X509 as a whole is fine and this isn't so much arbitrary MITM of any web server. It's specific to ECC public keys(not specifically X509 certs) that validate from cryptoAPI which is a fairly limited but devastating scope. EG Code signing.
Firefox uses its own NSS libraries not cryptoAPI to verify certs and is completely unaffected. I assume every major browser uses NSS or their own APIs as well. And of course RSA and AES certificates remain unaffected.
TLS supports ECC certificates, so any web client using crypt32 to verify those is affected. That includes web browsers and lots of other types of services, so it's not primarily code signed executables.
Does Firefox still use NSS when using the Windows Certificate Store for the source of trusted root certs? What about Chrome?
You're right that RSA certificates are unaffected. There's no such thing as AES certificates, though.
> Does Firefox still use NSS when using the Windows Certificate Store for the source of trusted root certs?

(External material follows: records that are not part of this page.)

(* ===== verification/Life.v ===== *)
(** * The game of life (src/life/life.c)

    The board operations over two boards of [NUM_ROWS] times [NUM_COLS]
    characters, the loop of [play], the reader of board files and the options.
    A board is a vector of rows; an access outside of it is undefined. What
    the terminal shows is a list of frames, and [getch] a function from the
    number of the call to the key. *)
From Stdlib Require Import Ascii String.
From S2P Require Import Prelude.
From S2P Require Import Text.
From S2P Require Import Options.

Definition ALIVE : Z := 88.
Definition DEAD : Z := 46.
Definition OUTSIDE : Z := 45.

(** [addwstr] writes these characters. *)
Definition OUT_ALIVE : Z := 0x2B24.
Definition OUT_DEAD : Z := 0x00B7.

Definition board : Type := list (list Z).

(** [board[i][j]] and [board[i][j] = x] *)
Definition cell (b : board) (i j : Z) : outcome Z := row ← vget b i; vget row j.
Definition set (b : board) (i j x : Z) : outcome board := row ← vget b i; row ← vset row j x; vset b i row.

Section life.
(** The global variables that [process_cli] sets. *)
Context (NUM_ROWS NUM_COLS : Z).

(** The two nested loops over all cells. *)
Definition for_cells {S} (body : S → Z → Z → outcome S) (s : S) : outcome S :=
  for_range 0 NUM_ROWS (λ s i, for_range 0 NUM_COLS (λ s j, body s i j) s) s.

(** ** Board operations *)
Definition clear_board (b : board) (clearchar : Z) : outcome board :=
  for_cells (λ b i j, set b i j clearchar) b.

(** [malloc] gives memory that holds [junk]. *)
Definition allocate_board (junk : Z) : outcome board :=
  clear_board (replicate (Z.to_nat NUM_ROWS) (replicate (Z.to_nat NUM_COLS) junk)) DEAD.

(** The characters [print_board] writes. *)
Definition print_board (b : board) : outcome (list Z) :=
  for_range 0 NUM_ROWS (λ out i,
    out ← for_range 0 NUM_COLS (λ out j,
      x ← cell b i j;
      Ret (out ++ [if decide (x = ALIVE) then OUT_ALIVE else OUT_DEAD; 32])) out;
    Ret (out ++ [10])) [].

Definition copy_board (src dest : board) : outcome board :=
  for_cells (λ dest i j, x ← cell src i j; set dest i j x) dest.

Definition invert_board (b : board) : outcome board :=
  for_cells (λ b i j, x ← cell b i j; set b i j (if decide (x = ALIVE) then DEAD else ALIVE)) b.

(** A loop that returns from the function when [test] says so; [None] when it
    runs to its end. *)
Definition for_cells_return (test : Z → Z → outcome (option Z)) : outcome (option Z) :=
  for_cells (λ r i j, match r with Some _ => Ret r | None => test i j end) None.

Definition check_board (b : board) : outcome Z :=
  r ← for_cells_return (λ i j, x ← cell b i j; Ret (if decide (x = ALIVE) then Some 1 else None));
  Ret (default 0 r).

Definition compare_boards (a b : board) : outcome Z :=
  r ← for_cells_return (λ i j, x ← cell a i j; y ← cell b i j; Ret (if decide (x ≠ y) then Some 1 else None));
  Ret (default 0 r).

(** [rand()] for the cell at (i, j). *)
Definition randomize_board (rand : Z → Z → Z) (b : board) : outcome board :=
  for_cells (λ b i j, set b i j (if decide (Z.rem (rand i j) 2 = 0) then ALIVE else DEAD)) b.

(** [printf] and [exit(1)] *)
Definition exit {A} (message : string) : outcome A := Throw message.

Definition set_cell (b : board) (setchar row col : Z) : outcome board :=
  if decide (row < 0 ∨ NUM_ROWS ≤ row ∨ col < 0 ∨ NUM_COLS < col) then exit "Error: invalid coordinate specified"
  else set b row col setchar.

Yes. When enabled this feature in Firefox just effectively copies certificates from one of the Windows trust stores but continues to use its own (NSS) logic for trust decisions. Note also that Firefox's config switch only looks at your local changes - a corporate CA, a MITM proxy on a dev's workstation, something like that. Firefox continues to rely on Mozilla's judgement not Microsoft's for global trust policy.
> What about Chrome?
Chrome is probably affected. Chrome uses the platform (in this case crypt32.dll) trust decisions and then layers on additional rules from Google, such as the requirement for proof of CT logging. So unless an additional rule is blocking the weird curves they'll pass on Chrome on Windows.